Schwb hunde el dividendo: el 24 % en energía enciende las alarmas
El Schwab U.S. Dividend Equity ETF (SCHD) sube un 10,8 % en lo que va de año mientras el S&P 500 se deja un 5 % en el camino. El truco: casi una de cada cuatro acciones que cuelga del armario es una petrolera. El petróleo disparado alimenta la fiesta, pero el exceso de jarabe energético puede dejar resaca.
El reparto de la riqueza huele a gasolina
ConocoPhillips lidera el pelotón con un 5 % de peso. Le siguen Chevron (4,8 %) y un desfile de exploradoras y servicios petroleros que viven y mueren por el precio del barril. Curiosamente, ExxonMobil brilla por su ausencia: el mayor valor energético de EEUU no entra en la fiesta. El filtro de calidad dividendal de Schwab pasa por alto a los gigantes si no cumplen su baremo de rentabilidad por acción y consistencia de pagos.
La contrapartida es brutal: EOG, Coterra, Ovintiv o Murphy Oil multiplican beneficios cuando el crudo sube, pero recortan dividendo o lo congelan cuando el mercado tose. Solo Chevron suma 39 años de aumentos ininterrumpidos; el resto baila al ritmo de los futuros de West Texas.

Concentración: arma de doble filo para cobrar cada trimestre
Un 23,9 % en un sector cíclico no es pecado si se equilibra con pago fijo. El fondo lo intenta: 34,7 % va a valores defensivos como sanidad y consumo básico. Ningún título supera el 5 % del total. Pero cuando la energía se desploma, arrastra al conjunto: en 2020 SCHD perdió un 17 % mientras el petróleo se hundía. El dividendo, eso sí, siguió fluyendo.
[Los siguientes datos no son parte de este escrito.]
(* ===== verification/TextCodec.v ===== *)
(** * The UTF-8 polyfill of the rattlegram audio worklet

    [examples/rattlegram/assets/text-encoder.js] overwrites [TextEncoder] and
    [TextDecoder] in the AudioWorklet scope.  A JavaScript string is its list of UTF-16
    code units; octets are integers.  Module [Utf8] holds the reference encoding, module
    [Polyfill] the translated code, and [TextCodec] is the interface through which the
    wasm memory helpers see an encoder and a decoder. *)

From S2P Require Import Prelude.

Abbreviation jsstring := (list Z).

(** ** UTF-16 and UTF-8, from the standard's definitions *)
Module Utf8.

Definition is_high (u : Z) : bool := (0xD800 <=? u) && (u <=? 0xDBFF).
Definition is_low (u : Z) : bool := (0xDC00 <=? u) && (u <=? 0xDFFF).
Arguments is_high : simpl never.
Arguments is_low : simpl never.
Definition unit_ok (u : Z) : Prop := 0 ≤ u < 0x10000.
Definition byte_ok (b : Z) : Prop := 0 ≤ b < 0x100.
Definition pair_cp (u v : Z) : Z := (u - 0xD800) * 0x400 + (v - 0xDC00) + 0x10000.

(** The code points of a string; an unpaired surrogate is a code point by itself. *)
Fixpoint code_points (s : jsstring) : list Z :=
  match s with
  | [] => []
  | u :: s' =>
      match s' with
      | v :: s'' => if is_high u && is_low v then pair_cp u v :: code_points s''
                    else u :: code_points s'
      | [] => [u]
      end
  end.

(** Generalised UTF-8: the byte sequence of one code point, surrogates included. *)
Definition utf8_cp (cp : Z) : list Z :=
  if cp <? 0x80 then [cp]
  else if cp <? 0x800 then [0xC0 + cp / 64; 0x80 + cp mod 64]
  else if cp <? 0x10000 then
    [0xE0 + cp / 4096; 0x80 + cp / 64 mod 64; 0x80 + cp mod 64]
  else [0xF0 + cp / 262144; 0x80 + cp / 4096 mod 64; 0x80 + cp / 64 mod 64;
        0x80 + cp mod 64].

Definition utf8 (s : jsstring) : list Z := flat_map utf8_cp (code_points s).

(** [String.fromCodePoint] for a valid code point. *)
Definition utf16_cp (cp : Z) : jsstring :=
  if cp <? 0x10000 then [cp]
  else [0xD800 + (cp - 0x10000) / 0x400; 0xDC00 + (cp - 0x10000) mod 0x400].

(** A head that is not the first half of a surrogate pair. *)
Definition no_pair (u : Z) (s : jsstring) : Prop :=
  match s with v :: _ => is_high u && is_low v = false | [] => True end.
End Utf8.

(** ** text-encoder.js *)
Module Polyfill.
Import Utf8.

(** [String.prototype.codePointAt] (ECMA-262, 22.1.3.4): [None] is [undefined]. *)
Definition codePointAt (s : jsstring) (i : Z) : option Z :=
  match Zget s i with
  | None => None
  | Some first =>
      if negb (is_high first) || (i + 1 =? Zlen s) then Some first
      else match Zget s (i + 1) with
           | Some second => if is_low second then Some (pair_cp first second)
                            else Some first
           | None => Some first
           end
  end.

(** [String.fromCodePoint] (ECMA-262, 22.1.2.2) on an integer. *)
Definition fromCodePoint (cp : Z) : run js_error jsstring :=
  if (cp <? 0) || (0x10FFFF <? cp) then raise RangeError else ret (utf16_cp cp).

(** The shift and the leading bits chosen by the [if] chain of [encode]; comparisons
    with [undefined] are false, and its conversion to an int32 is 0. *)
Definition lead_of (codePoint : option Z) : Z * Z :=
  match codePoint with
  | None => (0, 0)
  | Some codePoint =>
      if codePoint <=? 0x0000007f then (0, 0x00)
      else if codePoint <=? 0x000007ff then (6, 0xc0)
      else if codePoint <=? 0x0000ffff then (12, 0xe0)
      else if codePoint <=? 0x001fffff then (18, 0xf0)
      else (0, 0)
  end.

(** One turn of [while (c >= 0)]: push a continuation octet. *)
Definition push_cont (codePoint : Z) (st : list Z * Z) : run js_error (list Z * Z) :=
  let '(octets, c) := st in
  ret (octets ++ [js_or 0x80 (js_and (js_sar codePoint c) 0x3f)], c - 6).

Definition push_conts (codePoint : Z) (st : list Z * Z) : run js_error (list Z * Z) :=
  while (λ st, 0 <=? st.2) (push_cont codePoint) 4 st.

(** One turn of [while (i < length)] in [TextEncoder.prototype.encode]. *)
Definition encode_body (string : jsstring) (st : list Z * Z)
    : run js_error (list Z * Z) :=
  let '(octets, i) := st in
  let codePoint := codePointAt string i in
  let '(c, bits) := lead_of codePoint in
  let octets := octets ++ [js_or bits (js_sar (default 0 codePoint) c)] in
  '(octets, _) <~ push_conts (default 0 codePoint) (octets, c - 6);
  let wide := match codePoint with Some cp => 0x10000 <=? cp | None => false end in
  ret (octets, i + (if wide then 2 else 1)).

(** [TextEncoder.prototype.encode]; fuel: one test per code unit and the last one. *)
Definition encode (string : jsstring) : run js_error (list Z) :=
  '(octets, _) <~ while (λ st, st.2 <? Zlen string) (encode_body string)
                        (S (length string)) ([], 0);
  ret octets.

(** [bytesNeeded] and the initial [codePoint] for a leading octet. *)
Definition decode_lead (octet : option Z) : Z * Z :=
  match octet with
  | None => (0, 0)
  | Some octet =>
      if octet <=? 0x7f then (0, js_and octet 0xff)
      else if octet <=? 0xdf then (1, js_and octet 0x1f)
      else if octet <=? 0xef then (2, js_and octet 0x0f)
      else if octet <=? 0xf4 then (3, js_and octet 0x07)
      else (0, 0)
  end.

(** One turn of [while (k < bytesNeeded)]. *)
Definition decode_cont (octets : list Z) (i : Z) (st : Z * Z) : run js_error (Z * Z) :=
  let '(k, codePoint) := st in
  let octet := default 0 (Zget octets (i + k + 1)) in
  ret (k + 1, js_or (js_shl codePoint 6) (js_and octet 0x3f)).

Definition decode_conts (octets : list Z) (i bytesNeeded codePoint : Z)
    : run js_error (Z * Z) :=
  while (λ st, st.1 <? bytesNeeded) (decode_cont octets i) 4 (0, codePoint).

(** One turn of [while (i < octets.length)] in [TextDecoder.prototype.decode]. *)
Definition decode_body (octets : list Z) (st : jsstring * Z)
    : run js_error (jsstring * Z) :=
  let '(string, i) := st in
  let '(bytesNeeded, codePoint) := decode_lead (Zget octets i) in
  if 0 <? Zlen octets - i - bytesNeeded then
    '(_, codePoint) <~ decode_conts octets i bytesNeeded codePoint;
    u <~ fromCodePoint codePoint;
    ret (string ++ u, i + (bytesNeeded + 1))
  else
    let bytesNeeded := Zlen octets - i in
    u <~ fromCodePoint 0xfffd;
    ret (string ++ u, i + (bytesNeeded + 1)).

(** [TextDecoder.prototype.decode]; [None] as argument is a falsy [octets]. *)
Definition decode (octets : option (list Z)) : run js_error jsstring :=
  match octets with
  | None => ret []
  | Some octets =>
      '(string, _) <~ while (λ st, st.2 <? Zlen octets) (decode_body octets)
                            (S (length octets)) ([], 0);
      ret string
  end.
End Polyfill.


(** ** Facts about the reference encoding *)
Section utf8_facts.
Import Utf8.
Implicit Types (s : jsstring) (u v cp : Z).

Lemma code_points_single u s :
  no_pair u s → code_points (u :: s) = u :: code_points s.
Proof. destruct s as [|v s]; simpl; [done|]. by intros ->. Qed.

Lemma code_points_pair u v s :
  is_high u = true → is_low v = true →
  code_points (u :: v :: s) = pair_cp u v :: code_points s.
Proof. simpl. by intros -> ->. Qed.

(** Induction along the code points of a string. *)
Lemma code_points_ind (P : jsstring → Prop) :
  P [] →
  (∀ u s, no_pair u s → P s → P (u :: s)) →
  (∀ u v s, is_high u = true → is_low v = true → P s → P (u :: v :: s)) →
  ∀ s, P s.
Proof.
  intros Hnil Hone Htwo s.
  induction s as [s IH] using (induction_ltof1 _ length); unfold ltof in IH.
  destruct s as [|u [|v s]]; [done|apply Hone; done|].
  destruct (is_high u && is_low v) eqn:Huv.
  - apply andb_prop in Huv as [??]. apply Htwo; [done..|]. apply IH. simpl. lia.
  - apply Hone; [done|]. apply IH. simpl. lia.
Qed.

Lemma pair_cp_range u v :
  is_high u = true → is_low v = true → 0x10000 ≤ pair_cp u v ≤ 0x10FFFF.
Proof. unfold is_high, is_low, pair_cp. intros. lia. Qed.

Lemma code_points_range s : Forall unit_ok s → Forall (λ cp, 0 ≤ cp ≤ 0x10FFFF) (code_points s).
Proof.
  induction s as [|u s ? IH|u v s Hu Hv IH] using code_points_ind; intros Hs.
  - constructor.
  - rewrite code_points_single by done. inv Hs. unfold unit_ok in *.
    constructor; [lia|auto].
  - rewrite code_points_pair by done. inv Hs as [|??? Hs']. inv Hs'.
    pose proof (pair_cp_range u v Hu Hv). constructor; [lia|auto].
Qed.

(** Decoding UTF-16 and encoding it again gives the string back, lone surrogates too. *)
Lemma utf16_code_points s : Forall unit_ok s → flat_map utf16_cp (code_points s) = s.
Proof.
  induction s as [|u s ? IH|u v s Hu Hv IH] using code_points_ind; intros Hs; [done| |].
  - rewrite code_points_single by done. inv Hs as [|?? Hu]. unfold unit_ok in Hu. simpl.
    rewrite IH by done. unfold utf16_cp. by destruct (Z.ltb_spec u 0x10000); [|lia].
  - rewrite code_points_pair by done. inv Hs as [|??? Hs']. inv Hs'. simpl.
    rewrite IH by done. pose proof (pair_cp_range u v Hu Hv). unfold utf16_cp.
    destruct (Z.ltb_spec (pair_cp u v) 0x10000); [lia|]. simpl.
    unfold pair_cp, is_high, is_low in *.
    f_equal; [|f_equal]; [|].
    + replace ((u - 0xD800) * 0x400 + (v - 0xDC00) + 0x10000 - 0x10000)
        with ((v - 0xDC00) + (u - 0xD800) * 0x400) by lia.
      rewrite Z.div_add, Z.div_small by lia. lia.
    + replace ((u - 0xD800) * 0x400 + (v - 0xDC00) + 0x10000 - 0x10000)
        with ((v - 0xDC00) + (u - 0xD800) * 0x400) by lia.
      rewrite Z.mod_add, Z.mod_small by lia. lia.
Qed.

Lemma utf8_cp_bytes cp : 0 ≤ cp ≤ 0x10FFFF → Forall byte_ok (utf8_cp cp).
Proof.
  intros. unfold utf8_cp.
  destruct (Z.ltb_spec cp 0x80), (Z.ltb_spec cp 0x800), (Z.ltb_spec cp 0x10000);
    repeat constructor; unfold byte_ok; zdiv.
Qed.

Lemma utf8_cp_length cp :
  length (utf8_cp cp) = if cp <? 0x80 then 1%nat else if cp <? 0x800 then 2%nat
                        else if cp <? 0x10000 then 3%nat else 4%nat.
Proof. unfold utf8_cp. by split_Z. Qed.

Lemma utf8_bytes s : Forall unit_ok s → Forall byte_ok (utf8 s).
Proof.
  intros Hs%code_points_range. unfold utf8. induction Hs; simpl; [constructor|].
  apply Forall_app. split; [by apply utf8_cp_bytes|done].
Qed.

Lemma utf8_nil : utf8 [] = [].
Proof. done. Qed.

Lemma utf8_single u s : no_pair u s → utf8 (u :: s) = utf8_cp u ++ utf8 s.
Proof. intros. unfold utf8. by rewrite code_points_single. Qed.

Lemma utf8_pair u v s :
  is_high u = true → is_low v = true → utf8 (u :: v :: s) = utf8_cp (pair_cp u v) ++ utf8 s.
Proof. intros. unfold utf8. by rewrite code_points_pair. Qed.

Lemma ascii_no_pair a s : a ≤ 0x7F → no_pair a s.
Proof.
  intros. destruct s as [|v s]; simpl; [done|].
  unfold is_high. by destruct (Z.leb_spec 0xD800 a); [lia|].
Qed.

Lemma utf8_ascii a s : a ≤ 0x7F → utf8 (a :: s) = a :: utf8 s.
Proof.
  intros. rewrite utf8_single by by apply ascii_no_pair.
  unfold utf8_cp. by destruct (Z.ltb_spec a 0x80); [|lia].
Qed.

(** At most three octets per code unit. *)
Lemma utf8_length s : Forall unit_ok s → (length (utf8 s) ≤ 3 * length s)%nat.
Proof.
  induction s as [|u s ? IH|u v s Hu Hv IH] using code_points_ind; intros Hs; [done| |].
  - rewrite utf8_single by done. inv Hs as [|?? Hok]. unfold unit_ok in Hok.
    rewrite length_app, utf8_cp_length. specialize (IH ltac:(done)). simpl.
    split_Z; lia.
  - rewrite utf8_pair by done. inv Hs as [|??? Hs']. inv Hs'.
    rewrite length_app, utf8_cp_length. specialize (IH ltac:(done)). simpl.
    split_Z; lia.
Qed.
End utf8_facts.

(** ** The encoder *)
Section encode_facts.
Import Utf8 Polyfill.
Implicit Types (s pre octets : list Z) (u v cp : Z).

Lemma codePointAt_single pre u s :
  no_pair u s → codePointAt (pre ++ u :: s) (Zlen pre) = Some u.
Proof.
  intros Hnp. unfold codePointAt. rewrite Zget_app_head.
  destruct (negb (is_high u) || _) eqn:Hc; [done|].
  apply orb_false_iff in Hc as [Hh Hlast]. rewrite Zget_app_r by lia.
  destruct s as [|v s]; [done|]. change (Zget (u :: v :: s) 1) with (Some v).
  destruct (is_high u) eqn:Hu; [|done]. simpl in Hnp. rewrite Hu in Hnp.
  simpl in Hnp. by rewrite Hnp.
Qed.

Lemma codePointAt_pair pre u v s :
  is_high u = true → is_low v = true →
  codePointAt (pre ++ u :: v :: s) (Zlen pre) = Some (pair_cp u v).
Proof.
  intros Hu Hv. unfold codePointAt. rewrite Zget_app_head, Hu. simpl.
  destruct (Z.eqb_spec (Zlen pre + 1) (Zlen (pre ++ u :: v :: s))) as [He|_].
  { zlen. pose proof (Zlen_nonneg s). lia. }
  rewrite Zget_app_r by lia. change (Zget (u :: v :: s) 1) with (Some v). cbv iota.
  by rewrite Hv.
Qed.
Section setters.
Context {S H : Type}.
Definition set_glue g (r : realm S H) : realm S H :=
  Realm g (externrefs r) (closures r) (scopes r) (host_of r).
Definition set_externrefs t (r : realm S H) : realm S H :=
  Realm (glue_of r) t (closures r) (scopes r) (host_of r).
Definition set_closures c (r : realm S H) : realm S H :=
  Realm (glue_of r) (externrefs r) c (scopes r) (host_of r).
Definition set_scopes s (r : realm S H) : realm S H :=
  Realm (glue_of r) (externrefs r) (closures r) s (host_of r).
End setters.

(** ** What is not under src/: the host and the wasm module's exports

    Every operation may do anything to the realm: a host function can call back into wasm
    through a closure. *)
Class Host (S H : Type) : Type := {
  host_global : string → J S H (option val);          (* [None]: no such global *)
  host_get : val → val → J S H val;                   (* [o[k]] *)
  host_set : val → val → val → J S H unit;            (* [o[k] = v] *)
  host_call : val → val → list val → J S H val;       (* callee, [this], arguments *)
  host_construct : val → list val → J S H val;        (* [new C(...)] *)
  host_instanceof : val → val → J S H bool;
  host_to_number : val → J S H number;                (* [ToNumber] of a non-Number *)
  host_to_string : val → J S H jsstring;              (* [ToString] of a non-String *)
  host_read_string : val → J S H jsstring;
    (* what [passStringToWasm0] reads, by [length], [charCodeAt] and [slice], of a non-String *)
  host_callable : nat → bool;
  host_has_registry : bool;   (* [typeof FinalizationRegistry !== 'undefined'] *)
}.

Class Exports (S H : Type) : Type := {
  wasm_externref_alloc : J S H Z;            (* [__externref_table_alloc] *)
  wasm_exn_store : Z → J S H unit;           (* [__wbindgen_exn_store] *)
  wasm_call : string → list val → J S H val; (* a shim or destructor, by name *)
}.

Section primitives.
Context {S H : Type} `{!Host S H}.
Implicit Types (v o : val) (m : J S H val).

Definition type_error {A} : J S H A := throw (Native (JsErr TypeError)).

(** Run code of the glue module; what it throws becomes a value. *)
Definition in_glue {A} (m : G S A) : J S H A := λ r,
  match m (glue_of r) with
  | Some (Ok a, g) => Some (Ok a, set_glue g r)
  | Some (Throw e, g) => Some (Throw (Native e), set_glue g r)
  | None => None
  end.

(** [typeof v] *)
Definition typeof (v : val) : string :=
  match v with
  | Undefined => "undefined"
  | Bool _ => "boolean"
  | Num _ => "number"
  | BigInt _ => "bigint"
  | Str _ => "string"
  | Symbol _ => "symbol"
  | Real _ | Cb _ => "function"
  | Obj o => if host_callable o then "function" else "object"
  | Null | Native _ | MemView _ _ | WasmMemory => "object"
  end.

(** An identifier that names a global. *)
Definition global (n : string) : J S H val :=
  x ← host_global n;
  match x with
  | Some v => mret v
  | None => throw (Native (JsErr ReferenceError))
  end.

(** [o[k]] and [o[k] = v]: a TypeError on [undefined] and [null]. *)
Definition get_elem o (k : val) : J S H val :=
  if isLikeNone o then type_error else host_get o k.
Definition set_elem o (k v : val) : J S H unit :=
  if isLikeNone o then type_error else host_set o k v.
Definition get_prop o (p : string) : J S H val := get_elem o (key p).

(** [o.p = m] *)
Definition set_prop o (p : string) m : J S H val :=
  v ← m; _ ← set_elem o (key p) v; mret Undefined.

(** [f.call(this, ...)] *)
Definition call (f this : val) (vs : list val) : J S H val :=
  if String.eqb (typeof f) "function" then host_call f this vs else type_error.

(** Arguments are evaluated from left to right, the callee before them. *)
Fixpoint args (l : list (J S H val)) : J S H (list val) :=
  match l with
  | [] => mret []
  | m :: l => v ← m; vs ← args l; mret (v :: vs)
  end.

(** [o.p(...)], [f(...)] and [new C(...)] *)
Definition method o (p : string) (l : list (J S H val)) : J S H val :=
  f ← get_prop o p; vs ← args l; call f o vs.
Definition call_global (f : string) (l : list (J S H val)) : J S H val :=
  f ← global f; vs ← args l; call f Undefined vs.
Definition construct (c : string) (l : list (J S H val)) : J S H val :=
  c ← global c; vs ← args l; host_construct c vs.

(** An argument passed as it is. *)
Definition pass v : J S H val := mret v.

(** The operand of an arithmetic operator. *)
Definition ToNumber v : J S H number :=
  match v with
  | Num n => mret n
  | Undefined => mret (Float S754_nan)
  | Null => mret (Int 0)
  | Bool b => mret (Int (if b then 1 else 0))
  | _ => host_to_number v
  end.
Definition int_of v : J S H Z := n ← ToNumber v; mret (trunc n).
(** [${v}] in a template and [+] with a string. *)
Definition to_string (v : val) : J jsstring :=
  match v with
  | Str s => mret s
  | Undefined => mret (lit "undefined")
  | Null => mret (lit "null")
  | Bool b => mret (lit (if b then "true" else "false"))
  | v => host_to_string v
  end.

(** [Array.isArray(v)] and [toString.call(v)] *)
Definition is_array (v : val) : J val :=
  o ← global "Array"; method o "isArray" [pass v].
Definition object_to_string (v : val) : J val :=
  o ← global "toString"; method o "call" [pass v].

(** The [for] loop over [val[1]], [val[2]], ...: [n] elements are left. *)
Fixpoint debug_rest (dbg : val → J jsstring) (v : val) (i : Z) (n : nat) (debug : jsstring)
    : J jsstring :=
  match n with
  | O => mret debug
  | Datatypes.S n =>
      x ← get_elem v (Num (Int i)); s ← dbg x;
      debug_rest dbg v (i + 1) n (debug ++ lit ", " ++ s)
  end.

(** The branch for arrays. *)
Definition debug_array (dbg : val → J jsstring) (v : val) : J jsstring :=
  length ← get_prop v "length"; length ← int_of length;
  debug ← if 0 <? length
          then x ← get_elem v (Num (Int 0)); s ← dbg x; mret (lit "[" ++ s)
          else mret (lit "[");
  debug ← debug_rest dbg v 1 (Z.to_nat (length - 1)) debug;
  mret (debug ++ lit "]").

(** The branches for the other objects (and bigints). *)
Definition debug_object (v : val) : J jsstring :=
  t ← object_to_string v; t ← to_string t;
  match exec t with
  | None => t ← object_to_string v; to_string t
  | Some className =>
      if bool_decide (className = lit "Object")
      then try_catch
             (o ← global "JSON"; j ← method o "stringify" [pass v]; j ← to_string j;
              mret (lit "Object(" ++ j ++ lit ")"))
             (λ _, mret (lit "Object"))
      else
        e ← global "Error"; b ← host_instanceof v e;
        if (b : bool)
        then name ← get_prop v "name"; name ← to_string name;
             message ← get_prop v "message"; message ← to_string message;
             stack ← get_prop v "stack"; stack ← to_string stack;
             mret (name ++ lit ": " ++ message ++ [10] ++ stack)
        else mret className
  end.

Definition quote (s : jsstring) : jsstring := [34] ++ s ++ [34].

Fixpoint debugString (stack : nat) (v : val) : J jsstring :=
  match stack with
  | O => throw (Native (JsErr RangeError))
  | Datatypes.S stack =>
      match v with
      | Undefined | Null | Bool _ | Num _ => to_string v
      | Str s => mret (quote s)
      | Symbol None => mret (lit "Symbol")
      | Symbol (Some d) => mret (lit "Symbol(" ++ d ++ lit ")")
      | _ =>
          if String.eqb (typeof v) "function" then
            name ← get_prop v "name";
            match name with
            | Str ((_ :: _) as n) => mret (lit "Function(" ++ n ++ lit ")")
            | _ => mret (lit "Function")
            end
          else
            isa ← is_array v;
            if falsy isa then debug_object v else debug_array (debugString stack) v
      end
  end.

(** [debugString(v)] as the value an import passes on. *)
Definition debug_string (stack : nat) (v : val) : J val :=
  s ← debugString stack v; mret (Str s).
End debug.

(** ** The regular expression finds the leftmost class name *)

(** [s] begins with [\[object n\]] for a non-empty [n] without []]. *)
Definition names_here (n s : jsstring) : Prop :=
  n ≠ [] ∧ (bracket ∉ n) ∧ ∃ post, s = lit "[object " ++ n ++ (bracket :: post).

Lemma strip_prefix_spec p s s' : strip_prefix p s = Some s' ↔ s = p ++ s'.
Proof.
  revert s. induction p as [|a p IH]; intros s; simpl; [split; congruence|].
  destruct s as [|c s]; [split; congruence|].
  destruct (Z.eqb_spec a c) as [->|Hne]; [rewrite IH|]; split; congruence.
Qed.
Para el inversor que cobra la pensión con cupones, la pregunta no es si el crudo subirá, sino cuánto dolor puede soportar cuando baje. SCHD reparte un 3,3 % de rentabilidad por dividendo, pero la volatilidad sectorial se come parte del capital. La alternativa menos explosiva pasa por iShares Select Dividend ETF (DVY), que reduce la energía al 10 % y apuesta más por utilities y financieras con flujo regulado.
La conclusión es tozuda: SCHD sigue siendo un cajero automático fiable para quien asuma que un cuarto de su sueldo depende del humor de los futuros de gasolina. Si tu estómago aguanta el vaivén, cobrarás. Si no, busca refugio en un índice más aburrido. La clave no es el crudo: es saber cuánto tiempo puedes mirar al abismo sin parpadear.